Specifically, SUS plate (thickness: 1.2 mm) / 5 sheets of Kraft Paper (thickness: 0.28 mm) / Al plate (thickness: 0.8 mm) / release PET film (thickness: 25 μm) / MIT pattern substrate / soluble polyimide film /Releasable PET film (thickness: 25㎛)/PVC film (thickness: 0.25 mm)/Al plate (thickness: 0.8 mm)/5 sheets of Kraft Paper (each thickness: 0.28 mm)/SUS plate (thickness: 1.2 mm) After lamination in the order of 150 ℃ and pressed under a pressure of 25 kgf / cm 2 for 1 hour, a sample in which a soluble polyimide film was laminated on a MIT pattern substrate was obtained. At this time, the used MIT pattern substrate has a structure of a release PI film (thickness: 18 μm)/MIT copper pattern (thickness: 12 μm, line/space=1000/1000 μm), and the soluble polyimide film is the MIT pattern It was obtained by drying soluble polyimide on a substrate at 190° C. for 5 minutes, and had a thickness of 15 μm. Thereafter, the folding cycle of the sample was measured using an MIT measuring instrument (TOYOSEIKI, MIT-SA) under the following conditions.

i) Load: 0.5 kg

ii) Bending speed: 175 cpm

iii) bending angle: 135°

iv) Line/Space: 1000/1000 μm

(7) Heat resistance (Solder Floating, S/F)

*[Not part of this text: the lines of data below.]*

(** The test fails on every element exactly when no element passes. *)
Lemma filter_full_iff (P : Z -> bool) (l : list Z) :
  length (filter (fun j => P j = false) l) = length l <-> (forall j, j ∈ l -> P j = false).
Proof.
  induction l as [|x l IH]; simpl; [split; [set_solver | reflexivity]|].
  rewrite filter_cons. pose proof (length_filter (fun j => P j = false) l).
  destruct (P x) eqn:E; simpl.
  - split; [lia|]. intros Hall. rewrite (Hall x) in E by set_solver. discriminate.
  - try rewrite decide_True by reflexivity. simpl. split.
    + intros Hl j Hj. apply elem_of_cons in Hj as [->|Hj]; [exact E|]. apply IH; [lia|exact Hj].
    + intros Hall. f_equal. apply IH. intros j Hj. apply Hall. set_solver.
Qed.

(** ** Reading an array: [a[i]], 0 past the end *)

Definition nth0 (l : list Z) (i : nat) : Z := default 0 (l !! i).

Lemma nth0_insert (l : list Z) k v i :
  nth0 (<[k := v]> l) i = if decide (i = k /\ (k < length l)%nat) then v else nth0 l i.
Proof.
  unfold nth0. rewrite list_lookup_insert.
  destruct (decide (k = i /\ (k < length l)%nat)) as [[-> Hk]|Hn];
    [rewrite decide_True by auto | rewrite decide_False by (intros [-> ?]; auto)]; reflexivity.
Qed.

Lemma nth0_is_byte (l : list Z) i : Forall is_byte l -> is_byte (nth0 l i).
Proof.
  intros Hl. unfold nth0. destruct (l !! i) eqn:E; simpl.
  - exact (Forall_lookup_1 _ _ _ _ Hl E).
  - unfold is_byte. lia.
Qed.

Lemma nth0_lookup (l : list Z) i : (i < length l)%nat -> l !! i = Some (nth0 l i).
Proof.
  intros H. unfold nth0. destruct (lookup_lt_is_Some_2 l i H) as [x ->]. reflexivity.
Qed.

(** ** Sums of integer arrays *)

Fixpoint sumZ (l : list Z) : Z :=
  match l with [] => 0 | x :: l' => x + sumZ l' end.

Lemma sumZ_insert (l : list Z) (i : nat) v :
  (i < length l)%nat -> sumZ (<[i := v]> l) = sumZ l - nth0 l i + v.
Proof.
  revert i; induction l as [|x l IH]; intros [|i] Hi; simpl in *; try lia.
  - unfold nth0. simpl. lia.
  - rewrite IH by lia. unfold nth0. simpl. lia.
Qed.

Lemma sumZ_nonneg (l : list Z) : Forall (fun x => 0 <= x) l -> 0 <= sumZ l.
Proof. induction 1; simpl; lia. Qed.

Lemma sumZ_le (l : list Z) c :
  Forall (fun x => x <= c) l -> sumZ l <= Z.of_nat (length l) * c.
Proof. induction 1; simpl; lia. Qed.

Lemma nth0_le_sumZ (l : list Z) i : Forall (fun x => 0 <= x) l -> nth0 l i <= sumZ l.
Proof.
  revert i; induction l as [|x l IH]; intros [|i] Hl; unfold nth0 in *; simpl in *;
    inversion Hl; subst; try lia.
  - pose proof (sumZ_nonneg l ltac:(assumption)). lia.
  - specialize (IH i ltac:(assumption)). lia.
Qed.

(** A closed comparison of integers, decided by evaluation. *)
Ltac zcompute := vm_compute; repeat split; first [reflexivity | discriminate].

(** Lengths of appended lists. *)
Ltac len := repeat first [rewrite length_app in * | progress (cbn [length] in *)]; lia.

Sus Plate (thickness: 1.2 mm)/4 sheets of blue pad/Sus plate (thickness: 1.2 mm)/release PET film/PVC film/release PET film/copper foil (thickness: 35㎛)/soluble polyimide film/ copper foil (thickness) : 35 μm)/Releasable PET film/PVC film/Sus plate (thickness: 1.2 mm)/Releasable PET film/PVC film/Releasable PET film/Copper foil (thickness: 35 μm)/soluble polyimide film/Copper foil (thickness: 35 ㎛) / release PET film / PVC film / Sus plate (thickness: 1.2 mm) / blue pad / Sus plate (thickness: 1.2 mm) after lamination in the order, 150 ℃ temperature and 40 kgf / ㎠ pressure A sample in which copper foil-soluble polyimide film-copper foil was laminated was obtained by hot pressing under a for 60 minutes. In this case, the soluble polyimide film used was obtained by drying the soluble polyimide on the copper foil at about 190° C. for 5 minutes, and had a thickness of about 15 μm. Thereafter, the sample was cut to a predetermined size (30 mm×30 mm), immersed in a solder bath at 300° C. for 5 minutes, and then visually observed for appearance defects such as lifting or swelling. At this time, if there was no appearance defect such as lifting/expansion, 'Pass' was indicated, and if there was an appearance defect, 'Fail' was indicated.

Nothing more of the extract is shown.